Give the data again exactly as it appears.

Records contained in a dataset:
■ ■ ■

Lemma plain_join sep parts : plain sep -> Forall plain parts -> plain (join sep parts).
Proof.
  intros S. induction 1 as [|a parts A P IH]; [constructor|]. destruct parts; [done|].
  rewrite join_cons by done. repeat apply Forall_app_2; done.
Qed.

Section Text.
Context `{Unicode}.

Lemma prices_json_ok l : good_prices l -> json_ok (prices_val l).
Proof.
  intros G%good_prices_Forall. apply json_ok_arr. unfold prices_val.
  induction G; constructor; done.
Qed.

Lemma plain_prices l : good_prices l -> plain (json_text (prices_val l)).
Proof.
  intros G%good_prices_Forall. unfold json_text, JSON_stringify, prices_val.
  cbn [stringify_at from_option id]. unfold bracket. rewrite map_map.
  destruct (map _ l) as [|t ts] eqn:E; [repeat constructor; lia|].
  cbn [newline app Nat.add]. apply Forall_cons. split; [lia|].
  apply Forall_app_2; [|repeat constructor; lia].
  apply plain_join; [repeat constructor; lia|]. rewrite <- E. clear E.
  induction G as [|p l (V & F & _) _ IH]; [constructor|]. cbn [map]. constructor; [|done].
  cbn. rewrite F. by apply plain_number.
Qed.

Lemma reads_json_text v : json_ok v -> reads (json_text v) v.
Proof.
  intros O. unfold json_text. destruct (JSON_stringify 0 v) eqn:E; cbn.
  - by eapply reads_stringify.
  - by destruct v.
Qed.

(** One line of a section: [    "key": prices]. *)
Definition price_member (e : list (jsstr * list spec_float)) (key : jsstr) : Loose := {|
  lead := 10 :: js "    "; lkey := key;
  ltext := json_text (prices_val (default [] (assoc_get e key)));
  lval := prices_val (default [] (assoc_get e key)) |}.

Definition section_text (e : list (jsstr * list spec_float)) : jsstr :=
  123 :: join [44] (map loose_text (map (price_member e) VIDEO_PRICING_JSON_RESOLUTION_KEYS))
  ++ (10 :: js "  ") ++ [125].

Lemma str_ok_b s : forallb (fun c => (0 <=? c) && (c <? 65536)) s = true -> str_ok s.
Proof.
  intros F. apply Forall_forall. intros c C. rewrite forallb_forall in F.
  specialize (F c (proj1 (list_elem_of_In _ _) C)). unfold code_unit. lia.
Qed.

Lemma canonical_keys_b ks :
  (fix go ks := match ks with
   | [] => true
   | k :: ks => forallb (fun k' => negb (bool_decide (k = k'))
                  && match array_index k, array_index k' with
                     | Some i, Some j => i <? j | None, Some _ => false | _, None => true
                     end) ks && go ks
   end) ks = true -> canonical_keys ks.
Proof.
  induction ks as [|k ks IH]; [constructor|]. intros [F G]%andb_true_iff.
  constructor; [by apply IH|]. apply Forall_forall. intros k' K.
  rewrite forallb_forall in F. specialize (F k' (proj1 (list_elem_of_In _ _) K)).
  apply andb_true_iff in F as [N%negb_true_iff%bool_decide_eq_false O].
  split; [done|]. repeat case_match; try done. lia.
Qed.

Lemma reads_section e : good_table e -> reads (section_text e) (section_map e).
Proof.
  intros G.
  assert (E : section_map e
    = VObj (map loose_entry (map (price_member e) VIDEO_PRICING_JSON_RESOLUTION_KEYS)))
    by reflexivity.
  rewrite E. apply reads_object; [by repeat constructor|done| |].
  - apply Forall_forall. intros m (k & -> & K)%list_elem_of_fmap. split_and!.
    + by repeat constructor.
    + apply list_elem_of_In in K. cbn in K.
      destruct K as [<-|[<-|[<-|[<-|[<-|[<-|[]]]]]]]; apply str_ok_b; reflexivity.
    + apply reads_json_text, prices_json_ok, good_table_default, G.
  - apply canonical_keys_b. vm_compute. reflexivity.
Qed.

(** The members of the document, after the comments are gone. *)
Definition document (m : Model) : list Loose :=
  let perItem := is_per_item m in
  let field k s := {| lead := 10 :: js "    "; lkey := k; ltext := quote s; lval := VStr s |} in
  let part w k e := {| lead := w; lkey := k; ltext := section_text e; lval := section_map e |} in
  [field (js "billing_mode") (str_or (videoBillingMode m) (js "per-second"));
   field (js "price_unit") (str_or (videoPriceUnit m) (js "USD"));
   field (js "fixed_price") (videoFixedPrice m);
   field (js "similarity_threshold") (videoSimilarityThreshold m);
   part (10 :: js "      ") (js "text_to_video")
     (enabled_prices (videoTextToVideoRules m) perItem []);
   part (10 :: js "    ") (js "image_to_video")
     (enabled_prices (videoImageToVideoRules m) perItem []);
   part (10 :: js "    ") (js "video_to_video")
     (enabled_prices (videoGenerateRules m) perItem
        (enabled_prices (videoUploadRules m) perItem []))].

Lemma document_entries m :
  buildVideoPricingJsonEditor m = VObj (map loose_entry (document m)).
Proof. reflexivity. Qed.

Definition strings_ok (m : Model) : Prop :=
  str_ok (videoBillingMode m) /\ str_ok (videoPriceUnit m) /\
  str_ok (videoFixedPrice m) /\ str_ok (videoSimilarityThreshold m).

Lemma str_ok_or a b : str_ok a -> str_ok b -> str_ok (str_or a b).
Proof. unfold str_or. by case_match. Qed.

■ ■ ■

**Result of the exercise**
Lemma plain_join sep parts : plain sep -> Forall plain parts -> plain (join sep parts).
Proof.
  intros S. induction 1 as [|a parts A P IH]; [constructor|]. destruct parts; [done|].
  rewrite join_cons by done. repeat apply Forall_app_2; done.
Qed.

Section Text.
Context `{Unicode}.

Lemma prices_json_ok l : good_prices l -> json_ok (prices_val l).
Proof.
  intros G%good_prices_Forall. apply json_ok_arr. unfold prices_val.
  induction G; constructor; done.
Qed.

Lemma plain_prices l : good_prices l -> plain (json_text (prices_val l)).
Proof.
  intros G%good_prices_Forall. unfold json_text, JSON_stringify, prices_val.
  cbn [stringify_at from_option id]. unfold bracket. rewrite map_map.
  destruct (map _ l) as [|t ts] eqn:E; [repeat constructor; lia|].
  cbn [newline app Nat.add]. apply Forall_cons. split; [lia|].
  apply Forall_app_2; [|repeat constructor; lia].
  apply plain_join; [repeat constructor; lia|]. rewrite <- E. clear E.
  induction G as [|p l (V & F & _) _ IH]; [constructor|]. cbn [map]. constructor; [|done].
  cbn. rewrite F. by apply plain_number.
Qed.

Lemma reads_json_text v : json_ok v -> reads (json_text v) v.
Proof.
  intros O. unfold json_text. destruct (JSON_stringify 0 v) eqn:E; cbn.
  - by eapply reads_stringify.
  - by destruct v.
Qed.

(** One line of a section: [    "key": prices]. *)
Definition price_member (e : list (jsstr * list spec_float)) (key : jsstr) : Loose := {|
  lead := 10 :: js "    "; lkey := key;
  ltext := json_text (prices_val (default [] (assoc_get e key)));
  lval := prices_val (default [] (assoc_get e key)) |}.

Definition section_text (e : list (jsstr * list spec_float)) : jsstr :=
  123 :: join [44] (map loose_text (map (price_member e) VIDEO_PRICING_JSON_RESOLUTION_KEYS))
  ++ (10 :: js "  ") ++ [125].

Lemma str_ok_b s : forallb (fun c => (0 <=? c) && (c <? 65536)) s = true -> str_ok s.
Proof.
  intros F. apply Forall_forall. intros c C. rewrite forallb_forall in F.
  specialize (F c (proj1 (list_elem_of_In _ _) C)). unfold code_unit. lia.
Qed.

Lemma canonical_keys_b ks :
  (fix go ks := match ks with
   | [] => true
   | k :: ks => forallb (fun k' => negb (bool_decide (k = k'))
                  && match array_index k, array_index k' with
                     | Some i, Some j => i <? j | None, Some _ => false | _, None => true
                     end) ks && go ks
   end) ks = true -> canonical_keys ks.
Proof.
  induction ks as [|k ks IH]; [constructor|]. intros [F G]%andb_true_iff.
  constructor; [by apply IH|]. apply Forall_forall. intros k' K.
  rewrite forallb_forall in F. specialize (F k' (proj1 (list_elem_of_In _ _) K)).
  apply andb_true_iff in F as [N%negb_true_iff%bool_decide_eq_false O].
  split; [done|]. repeat case_match; try done. lia.
Qed.

Lemma reads_section e : good_table e -> reads (section_text e) (section_map e).
Proof.
  intros G.
  assert (E : section_map e
    = VObj (map loose_entry (map (price_member e) VIDEO_PRICING_JSON_RESOLUTION_KEYS)))
    by reflexivity.
  rewrite E. apply reads_object; [by repeat constructor|done| |].
  - apply Forall_forall. intros m (k & -> & K)%list_elem_of_fmap. split_and!.
    + by repeat constructor.
    + apply list_elem_of_In in K. cbn in K.
      destruct K as [<-|[<-|[<-|[<-|[<-|[<-|[]]]]]]]; apply str_ok_b; reflexivity.
    + apply reads_json_text, prices_json_ok, good_table_default, G.
  - apply canonical_keys_b. vm_compute. reflexivity.
Qed.

(** The members of the document, after the comments are gone. *)
Definition document (m : Model) : list Loose :=
  let perItem := is_per_item m in
  let field k s := {| lead := 10 :: js "    "; lkey := k; ltext := quote s; lval := VStr s |} in
  let part w k e := {| lead := w; lkey := k; ltext := section_text e; lval := section_map e |} in
  [field (js "billing_mode") (str_or (videoBillingMode m) (js "per-second"));
   field (js "price_unit") (str_or (videoPriceUnit m) (js "USD"));
   field (js "fixed_price") (videoFixedPrice m);
   field (js "similarity_threshold") (videoSimilarityThreshold m);
   part (10 :: js "      ") (js "text_to_video")
     (enabled_prices (videoTextToVideoRules m) perItem []);
   part (10 :: js "    ") (js "image_to_video")
     (enabled_prices (videoImageToVideoRules m) perItem []);
   part (10 :: js "    ") (js "video_to_video")
     (enabled_prices (videoGenerateRules m) perItem
        (enabled_prices (videoUploadRules m) perItem []))].

Lemma document_entries m :
  buildVideoPricingJsonEditor m = VObj (map loose_entry (document m)).
Proof. reflexivity. Qed.

Definition strings_ok (m : Model) : Prop :=
  str_ok (videoBillingMode m) /\ str_ok (videoPriceUnit m) /\
  str_ok (videoFixedPrice m) /\ str_ok (videoSimilarityThreshold m).

Lemma str_ok_or a b : str_ok a -> str_ok b -> str_ok (str_or a b).
Proof. unfold str_or. by case_match. Qed.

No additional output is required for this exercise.